◆ **Dataset entries**

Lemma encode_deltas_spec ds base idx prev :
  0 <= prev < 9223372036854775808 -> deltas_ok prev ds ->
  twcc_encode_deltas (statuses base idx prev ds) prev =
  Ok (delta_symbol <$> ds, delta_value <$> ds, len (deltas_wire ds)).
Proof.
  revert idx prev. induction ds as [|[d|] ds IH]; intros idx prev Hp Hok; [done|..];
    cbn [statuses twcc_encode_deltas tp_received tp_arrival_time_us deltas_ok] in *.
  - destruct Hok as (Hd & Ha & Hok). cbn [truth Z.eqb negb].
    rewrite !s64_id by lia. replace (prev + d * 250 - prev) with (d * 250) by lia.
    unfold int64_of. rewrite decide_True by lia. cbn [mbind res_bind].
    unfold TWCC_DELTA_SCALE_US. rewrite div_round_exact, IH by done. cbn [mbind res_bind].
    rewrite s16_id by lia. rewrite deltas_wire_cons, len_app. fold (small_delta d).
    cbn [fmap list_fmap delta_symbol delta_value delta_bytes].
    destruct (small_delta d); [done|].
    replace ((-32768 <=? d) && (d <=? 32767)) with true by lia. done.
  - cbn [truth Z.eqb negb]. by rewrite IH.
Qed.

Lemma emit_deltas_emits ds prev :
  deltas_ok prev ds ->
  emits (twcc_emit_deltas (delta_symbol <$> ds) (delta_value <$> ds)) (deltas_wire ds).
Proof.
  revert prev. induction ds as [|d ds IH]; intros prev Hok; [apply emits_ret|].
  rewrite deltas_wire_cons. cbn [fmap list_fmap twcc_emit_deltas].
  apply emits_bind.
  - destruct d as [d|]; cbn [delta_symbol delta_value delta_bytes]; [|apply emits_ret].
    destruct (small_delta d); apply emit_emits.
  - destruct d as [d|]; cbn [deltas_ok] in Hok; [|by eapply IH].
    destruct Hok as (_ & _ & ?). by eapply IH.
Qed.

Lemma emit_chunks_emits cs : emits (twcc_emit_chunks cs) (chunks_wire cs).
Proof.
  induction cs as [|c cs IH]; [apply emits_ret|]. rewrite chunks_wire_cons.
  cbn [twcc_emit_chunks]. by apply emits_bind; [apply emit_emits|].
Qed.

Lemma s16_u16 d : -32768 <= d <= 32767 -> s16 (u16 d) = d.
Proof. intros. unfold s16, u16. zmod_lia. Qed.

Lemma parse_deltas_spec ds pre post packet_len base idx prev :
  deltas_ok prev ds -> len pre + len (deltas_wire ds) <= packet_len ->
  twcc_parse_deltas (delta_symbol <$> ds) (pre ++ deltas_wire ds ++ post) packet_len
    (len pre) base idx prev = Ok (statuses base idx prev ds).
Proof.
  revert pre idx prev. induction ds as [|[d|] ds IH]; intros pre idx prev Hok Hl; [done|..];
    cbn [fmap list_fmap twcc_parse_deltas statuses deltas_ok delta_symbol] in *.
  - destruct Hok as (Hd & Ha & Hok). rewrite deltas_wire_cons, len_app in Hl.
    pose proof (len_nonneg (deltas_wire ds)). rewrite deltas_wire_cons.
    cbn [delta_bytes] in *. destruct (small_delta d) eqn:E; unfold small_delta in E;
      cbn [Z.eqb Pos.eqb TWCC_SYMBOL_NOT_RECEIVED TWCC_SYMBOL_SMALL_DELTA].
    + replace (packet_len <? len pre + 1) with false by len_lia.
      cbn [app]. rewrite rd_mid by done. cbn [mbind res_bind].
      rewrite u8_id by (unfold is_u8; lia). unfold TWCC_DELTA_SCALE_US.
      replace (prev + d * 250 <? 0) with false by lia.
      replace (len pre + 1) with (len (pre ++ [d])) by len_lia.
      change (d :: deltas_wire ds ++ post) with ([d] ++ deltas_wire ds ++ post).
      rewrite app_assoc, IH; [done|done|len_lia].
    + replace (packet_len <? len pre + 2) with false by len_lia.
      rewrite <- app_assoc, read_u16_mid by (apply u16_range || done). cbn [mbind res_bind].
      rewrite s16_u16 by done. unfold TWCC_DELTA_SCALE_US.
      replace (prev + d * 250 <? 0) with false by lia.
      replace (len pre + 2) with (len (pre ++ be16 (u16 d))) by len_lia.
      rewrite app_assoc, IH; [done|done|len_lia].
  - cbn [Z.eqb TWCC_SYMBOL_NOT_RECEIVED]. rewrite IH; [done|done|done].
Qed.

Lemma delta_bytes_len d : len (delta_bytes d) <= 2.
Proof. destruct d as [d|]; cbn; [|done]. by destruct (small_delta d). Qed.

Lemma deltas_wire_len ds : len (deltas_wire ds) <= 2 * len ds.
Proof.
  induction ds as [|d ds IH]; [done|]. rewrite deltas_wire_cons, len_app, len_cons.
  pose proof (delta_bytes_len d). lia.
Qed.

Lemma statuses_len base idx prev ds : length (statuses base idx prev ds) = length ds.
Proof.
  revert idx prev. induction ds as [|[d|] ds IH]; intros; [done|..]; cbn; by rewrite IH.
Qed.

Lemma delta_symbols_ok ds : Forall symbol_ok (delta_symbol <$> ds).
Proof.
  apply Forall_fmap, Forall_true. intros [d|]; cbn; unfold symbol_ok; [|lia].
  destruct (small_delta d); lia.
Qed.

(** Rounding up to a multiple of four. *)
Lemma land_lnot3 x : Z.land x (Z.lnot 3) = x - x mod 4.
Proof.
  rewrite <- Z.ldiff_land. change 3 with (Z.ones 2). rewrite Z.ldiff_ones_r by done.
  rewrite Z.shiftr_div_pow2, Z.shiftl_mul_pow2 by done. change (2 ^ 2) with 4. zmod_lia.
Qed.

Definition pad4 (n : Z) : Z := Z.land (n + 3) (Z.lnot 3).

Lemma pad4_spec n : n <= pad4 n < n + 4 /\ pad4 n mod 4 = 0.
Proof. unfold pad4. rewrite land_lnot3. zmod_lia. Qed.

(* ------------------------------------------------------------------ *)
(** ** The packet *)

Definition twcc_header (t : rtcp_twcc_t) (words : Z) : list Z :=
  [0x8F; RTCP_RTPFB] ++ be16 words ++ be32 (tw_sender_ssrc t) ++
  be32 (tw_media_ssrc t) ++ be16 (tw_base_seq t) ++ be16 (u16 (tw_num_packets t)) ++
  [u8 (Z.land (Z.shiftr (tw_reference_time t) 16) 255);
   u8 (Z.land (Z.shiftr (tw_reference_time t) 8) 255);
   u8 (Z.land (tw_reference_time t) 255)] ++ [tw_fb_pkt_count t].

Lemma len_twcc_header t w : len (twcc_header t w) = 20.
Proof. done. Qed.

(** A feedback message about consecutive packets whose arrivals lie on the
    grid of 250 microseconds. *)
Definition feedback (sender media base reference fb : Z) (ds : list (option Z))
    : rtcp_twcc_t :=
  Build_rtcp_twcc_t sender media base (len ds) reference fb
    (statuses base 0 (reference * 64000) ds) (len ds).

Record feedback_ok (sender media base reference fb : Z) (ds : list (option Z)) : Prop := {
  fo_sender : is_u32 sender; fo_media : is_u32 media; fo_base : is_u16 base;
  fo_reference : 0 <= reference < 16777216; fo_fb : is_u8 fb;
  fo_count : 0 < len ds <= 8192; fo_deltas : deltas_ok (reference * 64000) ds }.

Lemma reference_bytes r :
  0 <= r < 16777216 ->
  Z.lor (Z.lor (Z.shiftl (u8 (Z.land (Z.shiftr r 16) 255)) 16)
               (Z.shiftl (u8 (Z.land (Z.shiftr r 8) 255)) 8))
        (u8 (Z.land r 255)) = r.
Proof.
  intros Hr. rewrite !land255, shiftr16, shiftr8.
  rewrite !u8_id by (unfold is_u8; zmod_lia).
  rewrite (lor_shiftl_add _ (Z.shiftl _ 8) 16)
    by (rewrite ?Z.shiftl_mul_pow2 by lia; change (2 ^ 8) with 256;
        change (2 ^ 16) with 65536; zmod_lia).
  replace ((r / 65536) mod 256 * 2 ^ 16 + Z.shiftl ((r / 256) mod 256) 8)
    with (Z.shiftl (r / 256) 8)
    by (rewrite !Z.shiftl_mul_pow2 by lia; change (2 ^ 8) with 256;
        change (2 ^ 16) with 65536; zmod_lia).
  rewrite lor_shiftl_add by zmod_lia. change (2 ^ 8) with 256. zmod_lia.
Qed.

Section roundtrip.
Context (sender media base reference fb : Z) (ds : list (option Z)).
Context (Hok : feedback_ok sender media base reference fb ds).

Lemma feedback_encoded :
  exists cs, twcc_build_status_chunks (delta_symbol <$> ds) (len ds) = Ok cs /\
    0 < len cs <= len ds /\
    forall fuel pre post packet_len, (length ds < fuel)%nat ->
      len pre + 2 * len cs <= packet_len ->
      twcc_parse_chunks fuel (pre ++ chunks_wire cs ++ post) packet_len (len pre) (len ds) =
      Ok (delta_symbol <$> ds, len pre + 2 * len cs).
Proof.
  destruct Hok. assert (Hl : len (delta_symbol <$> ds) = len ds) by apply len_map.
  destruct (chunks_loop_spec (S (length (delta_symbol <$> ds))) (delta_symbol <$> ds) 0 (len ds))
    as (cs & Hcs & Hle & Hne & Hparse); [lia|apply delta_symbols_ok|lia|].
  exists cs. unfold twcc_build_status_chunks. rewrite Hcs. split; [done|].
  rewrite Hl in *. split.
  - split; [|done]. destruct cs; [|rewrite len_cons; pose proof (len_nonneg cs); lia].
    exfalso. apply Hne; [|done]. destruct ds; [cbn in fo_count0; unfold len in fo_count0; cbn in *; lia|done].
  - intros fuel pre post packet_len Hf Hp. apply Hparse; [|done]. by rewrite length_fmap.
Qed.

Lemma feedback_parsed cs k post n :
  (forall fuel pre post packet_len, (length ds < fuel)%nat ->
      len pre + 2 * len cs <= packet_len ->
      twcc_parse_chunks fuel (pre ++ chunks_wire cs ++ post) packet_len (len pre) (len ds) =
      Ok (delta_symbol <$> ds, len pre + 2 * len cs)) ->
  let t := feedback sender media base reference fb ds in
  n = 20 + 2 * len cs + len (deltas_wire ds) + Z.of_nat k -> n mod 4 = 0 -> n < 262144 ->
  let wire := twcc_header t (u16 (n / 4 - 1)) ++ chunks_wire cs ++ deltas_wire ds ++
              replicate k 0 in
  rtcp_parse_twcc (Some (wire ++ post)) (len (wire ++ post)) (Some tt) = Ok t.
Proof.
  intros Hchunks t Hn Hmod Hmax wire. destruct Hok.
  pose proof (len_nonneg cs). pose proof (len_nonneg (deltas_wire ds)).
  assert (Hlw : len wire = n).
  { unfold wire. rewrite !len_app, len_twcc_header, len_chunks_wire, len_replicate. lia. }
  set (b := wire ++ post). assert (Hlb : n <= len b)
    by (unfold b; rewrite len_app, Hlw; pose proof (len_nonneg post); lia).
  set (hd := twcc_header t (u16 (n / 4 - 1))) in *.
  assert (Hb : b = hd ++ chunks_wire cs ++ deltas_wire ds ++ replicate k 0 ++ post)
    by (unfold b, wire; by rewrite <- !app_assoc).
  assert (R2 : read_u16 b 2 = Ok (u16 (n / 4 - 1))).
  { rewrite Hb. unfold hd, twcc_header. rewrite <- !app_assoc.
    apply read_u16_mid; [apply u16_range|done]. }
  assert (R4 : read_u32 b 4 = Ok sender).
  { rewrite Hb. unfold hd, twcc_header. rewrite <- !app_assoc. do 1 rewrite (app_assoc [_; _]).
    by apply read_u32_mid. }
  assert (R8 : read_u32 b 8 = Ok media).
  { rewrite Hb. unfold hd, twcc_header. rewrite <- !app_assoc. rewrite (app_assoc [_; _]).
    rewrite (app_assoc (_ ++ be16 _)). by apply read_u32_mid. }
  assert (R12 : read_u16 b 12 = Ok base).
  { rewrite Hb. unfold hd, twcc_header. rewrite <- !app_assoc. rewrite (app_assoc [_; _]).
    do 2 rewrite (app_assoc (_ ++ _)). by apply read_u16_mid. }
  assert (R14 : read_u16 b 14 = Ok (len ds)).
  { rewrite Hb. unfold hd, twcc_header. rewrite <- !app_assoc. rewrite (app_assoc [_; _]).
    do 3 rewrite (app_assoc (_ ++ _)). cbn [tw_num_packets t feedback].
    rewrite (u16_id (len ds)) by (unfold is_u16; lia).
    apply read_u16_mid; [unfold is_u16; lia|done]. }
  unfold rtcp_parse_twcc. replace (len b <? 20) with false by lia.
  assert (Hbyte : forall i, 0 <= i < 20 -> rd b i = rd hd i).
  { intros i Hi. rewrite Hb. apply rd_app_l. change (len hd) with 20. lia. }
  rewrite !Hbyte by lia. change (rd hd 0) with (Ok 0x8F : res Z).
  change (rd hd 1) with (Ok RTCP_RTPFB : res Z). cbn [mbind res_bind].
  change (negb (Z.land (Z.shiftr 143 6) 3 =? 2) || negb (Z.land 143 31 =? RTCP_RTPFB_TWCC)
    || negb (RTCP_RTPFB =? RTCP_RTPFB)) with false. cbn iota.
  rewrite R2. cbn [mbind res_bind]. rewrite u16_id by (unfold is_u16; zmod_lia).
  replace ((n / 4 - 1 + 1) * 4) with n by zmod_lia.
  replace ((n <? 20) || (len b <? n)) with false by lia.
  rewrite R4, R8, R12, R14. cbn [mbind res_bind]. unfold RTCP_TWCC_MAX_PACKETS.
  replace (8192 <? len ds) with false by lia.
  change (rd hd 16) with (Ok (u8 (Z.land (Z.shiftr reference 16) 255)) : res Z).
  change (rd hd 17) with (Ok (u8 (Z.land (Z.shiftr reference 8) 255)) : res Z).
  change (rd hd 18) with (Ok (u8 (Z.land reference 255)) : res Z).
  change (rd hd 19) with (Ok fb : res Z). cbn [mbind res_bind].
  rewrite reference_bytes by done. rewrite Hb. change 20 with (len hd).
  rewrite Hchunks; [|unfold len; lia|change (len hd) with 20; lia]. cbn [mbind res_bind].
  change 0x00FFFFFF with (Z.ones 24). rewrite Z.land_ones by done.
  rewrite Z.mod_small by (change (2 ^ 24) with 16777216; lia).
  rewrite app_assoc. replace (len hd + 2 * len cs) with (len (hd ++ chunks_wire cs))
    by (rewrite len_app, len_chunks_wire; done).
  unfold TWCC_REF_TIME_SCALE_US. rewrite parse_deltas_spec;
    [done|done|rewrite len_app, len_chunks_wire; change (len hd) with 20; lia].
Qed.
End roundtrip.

...

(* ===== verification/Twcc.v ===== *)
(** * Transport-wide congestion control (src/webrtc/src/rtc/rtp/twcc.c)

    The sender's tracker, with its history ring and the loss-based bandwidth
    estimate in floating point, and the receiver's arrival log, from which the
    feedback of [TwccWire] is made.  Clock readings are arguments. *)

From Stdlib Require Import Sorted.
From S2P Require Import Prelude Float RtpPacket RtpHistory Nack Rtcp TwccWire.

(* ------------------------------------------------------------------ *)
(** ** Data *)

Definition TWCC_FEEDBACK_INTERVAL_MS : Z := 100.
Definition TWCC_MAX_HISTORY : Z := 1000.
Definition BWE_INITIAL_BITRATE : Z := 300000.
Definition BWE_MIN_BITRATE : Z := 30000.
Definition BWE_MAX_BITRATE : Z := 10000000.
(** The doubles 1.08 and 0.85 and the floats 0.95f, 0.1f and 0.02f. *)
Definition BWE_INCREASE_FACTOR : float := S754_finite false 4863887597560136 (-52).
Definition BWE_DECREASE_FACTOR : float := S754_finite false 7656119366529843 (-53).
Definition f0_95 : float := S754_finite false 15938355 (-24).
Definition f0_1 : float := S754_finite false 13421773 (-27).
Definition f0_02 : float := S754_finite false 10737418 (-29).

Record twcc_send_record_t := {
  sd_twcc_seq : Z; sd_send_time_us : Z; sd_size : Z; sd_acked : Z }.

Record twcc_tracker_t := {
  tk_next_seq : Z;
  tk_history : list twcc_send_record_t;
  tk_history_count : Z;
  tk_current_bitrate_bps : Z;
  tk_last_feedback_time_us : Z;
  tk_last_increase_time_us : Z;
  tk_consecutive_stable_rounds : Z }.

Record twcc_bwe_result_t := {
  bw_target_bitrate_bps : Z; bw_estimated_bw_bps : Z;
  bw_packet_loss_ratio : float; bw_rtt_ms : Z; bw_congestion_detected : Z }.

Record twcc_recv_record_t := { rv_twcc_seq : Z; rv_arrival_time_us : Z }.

◆ **Goal of the exercise**
Look above for the line with "(statuses base 0" and the line with "(Z.shiftl (u8 (Z.land (Z.shiftr r 8)". Retype those two lines and every line between them exactly, adding nothing.

◆ **Task solution**
    (statuses base 0 (reference * 64000) ds) (len ds).

Record feedback_ok (sender media base reference fb : Z) (ds : list (option Z)) : Prop := {
  fo_sender : is_u32 sender; fo_media : is_u32 media; fo_base : is_u16 base;
  fo_reference : 0 <= reference < 16777216; fo_fb : is_u8 fb;
  fo_count : 0 < len ds <= 8192; fo_deltas : deltas_ok (reference * 64000) ds }.

Lemma reference_bytes r :
  0 <= r < 16777216 ->
  Z.lor (Z.lor (Z.shiftl (u8 (Z.land (Z.shiftr r 16) 255)) 16)
               (Z.shiftl (u8 (Z.land (Z.shiftr r 8) 255)) 8))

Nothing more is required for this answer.